Timing measurement captures method execution duration, request processing time, and external service response times. Applications use Ruby's Benchmark
module and custom timing collectors to gather performance data.
require 'benchmark'
require 'json'
class PerformanceMonitor
def initialize
@measurements = []
@mutex = Mutex.new
@gc_stats_before = nil
end
def measure_execution(operation_name, metadata = {})
gc_stats_before = GC.stat
memory_before = memory_usage_kb
result = nil
benchmark = Benchmark.measure do
result = yield
end
gc_stats_after = GC.stat
memory_after = memory_usage_kb
measurement = {
operation: operation_name,
duration_seconds: benchmark.real,
cpu_time_seconds: benchmark.total,
user_time_seconds: benchmark.utime,
system_time_seconds: benchmark.stime,
memory_delta_kb: memory_after - memory_before,
gc_runs: gc_stats_after[:count] - gc_stats_before[:count],
objects_allocated: gc_stats_after[:total_allocated_objects] - gc_stats_before[:total_allocated_objects],
timestamp: Time.now.utc.iso8601,
metadata: metadata
}
record_measurement(measurement)
result
end
def measure_memory_allocation(&block)
gc_disable = GC.disable
before_stats = GC.stat
memory_before = memory_usage_kb
result = yield
after_stats = GC.stat
memory_after = memory_usage_kb
{
result: result,
objects_allocated: after_stats[:total_allocated_objects] - before_stats[:total_allocated_objects],
memory_allocated_kb: memory_after - memory_before,
gc_disabled: gc_disable
}
ensure
GC.enable unless gc_disable
end
def benchmark_comparison(operations = {})
results = {}
operations.each do |name, operation|
measurements = Array.new(5) do
measure_execution("benchmark_#{name}") { operation.call }
end
durations = measurements.map { |m| m[:duration_seconds] }
results[name] = {
min: durations.min,
max: durations.max,
avg: durations.sum / durations.length,
median: durations.sort[durations.length / 2],
iterations: durations.length
}
end
results
end
def performance_report(time_range = 3600)
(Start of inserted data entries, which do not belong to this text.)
(* ===== verification/Attach.v ===== *)
(** * Attaching of probes

    ebpftracer/elf.go, tls.go, nodejs.go and python.go: where the uprobes of a process go in
    its executable and its libraries, and which of them are open when attaching fails
    half way; the choice of the eBPF object by the version of the kernel
    (ebpftracer/tracer.go) and the probes a process of a container holds
    (containers/container.go, containers/process.go).  ELF files are given parsed; the
    decoders of instructions, which are not part of the repository, are the class [Asm]. *)

From stdpp Require Import sorting.
From S2P Require Import Prelude GoLib GoText GoRegexp GoLines Common.

(** [x86asm.Decode] and [arm64asm.Decode]: whether an instruction is decoded and returns
    from a function, and for x86 its length. *)
Class Asm := { x86_Decode : bytes -> bool * nat; arm64_Decode : bytes -> bool }.

(** An instruction takes at least one byte. *)
Class AsmLaws `(Asm) := { x86_Decode_len b s : (1 <= (x86_Decode (b :: s)).2)%nat }.

Module Attach.
Import GoText GoRegexp Common.

(** ** The kernel *)

(** An open link: the symbol and the program it was made with, the address and offset. *)
Record link := Link { l_id : nat; l_symbol : bytes; l_prog : bytes; l_address : Z; l_offset : Z }.

(** The links that are open and whether the next attempts to make one succeed. *)
Record kernel := Kernel { open : list link; next : nat; outcomes : list bool }.

Definition io (A : Type) : Type := kernel -> go (A * kernel).
Definition ret {A} (a : A) : io A := fun k => Val (a, k).
Definition bind {A B} (m : io A) (f : A -> io B) : io B :=
  fun k => match m k with Panic => Panic | Val (a, k) => f a k end.
Notation "'let*' x := m 'in' k" := (bind m (fun x => k)) (at level 10, x pattern, m at level 100, k at level 200).

(** [exe.Uprobe] *)
Definition Uprobe (symbol prog : bytes) (address offset : Z) : io (option link) :=
  fun k => match outcomes k with
           | true :: os =>
               let l := Link (next k) symbol prog address offset in
               Val (Some l, Kernel (open k ++ [l]) (S (next k)) os)
           | false :: os => Val (None, Kernel (open k) (next k) os)
           | [] => Val (None, k)
           end.

Definition Close (l : link) : io unit :=
  fun k => Val (tt, Kernel (filter (fun x => l_id x <> l_id l) (open k)) (next k) (outcomes k)).

Fixpoint close_all (ls : list link) : io unit :=
  match ls with
  | [] => ret tt
  | l :: ls => let* _ := Close l in close_all ls
  end.

(** ** ELF files *)

Record elf_symbol := ElfSymbol { s_name : bytes; s_info : Z; s_version : Z; s_value : Z; s_size : Z }.
Record elf_prog := ElfProg { p_type : Z; p_flags : Z; p_off : Z; p_vaddr : Z; p_memsz : Z }.
Inductive machine := EM_X86_64 | EM_AARCH64 | EM_OTHER.
(** [text]: the address and the bytes of the section .text. *)
Record ELFFile := MkELFFile {
  e_machine : machine; e_symbols : list elf_symbol; e_dynamic : list elf_symbol; e_progs : list elf_prog;
  e_text : option (Z * bytes)
}.

Definition STT_FUNC : Z := 2.
Definition PT_LOAD : Z := 1.
Definition PF_X : Z := 1.

(** The offset in the file of an address in an executable segment, in 64 bits; else the address. *)
Fixpoint segment_address (ps : list elf_prog) (value : Z) : Z :=
  match ps with
  | [] => value
  | p :: ps =>
      if negb (p_type p =? PT_LOAD) || (Z.land (p_flags p) PF_X =? 0) then segment_address ps value
      else if (p_vaddr p <=? value) && (value <? u64 (p_vaddr p + p_memsz p)) then u64 (value - p_vaddr p + p_off p)
      else segment_address ps value
  end.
cutoff_time = Time.now - time_range
recent_measurements = @measurements.select do |m|
Time.parse(m[:timestamp]) >= cutoff_time
end
operations = recent_measurements.group_by { |m| m[:operation] }
{
report_period: time_range,
measurement_count: recent_measurements.length,
operations: operations.transform_values do |measurements|
durations = measurements.map { |m| m[:duration_seconds] }
memory_deltas = measurements.map { |m| m[:memory_delta_kb] }
{
call_count: measurements.length,
avg_duration: durations.sum / durations.length,
p95_duration: percentile(durations, 95),
p99_duration: percentile(durations, 99),
max_duration: durations.max,
avg_memory_delta: memory_deltas.sum / memory_deltas.length,
total_objects_allocated: measurements.sum { |m| m[:objects_allocated] }
}
end
}
end
private
def record_measurement(measurement)
@mutex.synchronize do
@measurements << measurement
# Keep only recent measurements to prevent memory growth
@measurements = @measurements.last(10_000) if @measurements.length > 12_000
end
end
def memory_usage_kb
`ps -o rss= -p #{Process.pid}`.to_i
rescue
0
end
def percentile(values, percentile)
return 0 if values.empty?
sorted = values.sort
index = (percentile / 100.0 * sorted.length).ceil - 1
sorted[index]
end
end
# Application integration
class UserService
def initialize
@performance_monitor = PerformanceMonitor.new
end
def create_user_with_profile(user_data, profile_data)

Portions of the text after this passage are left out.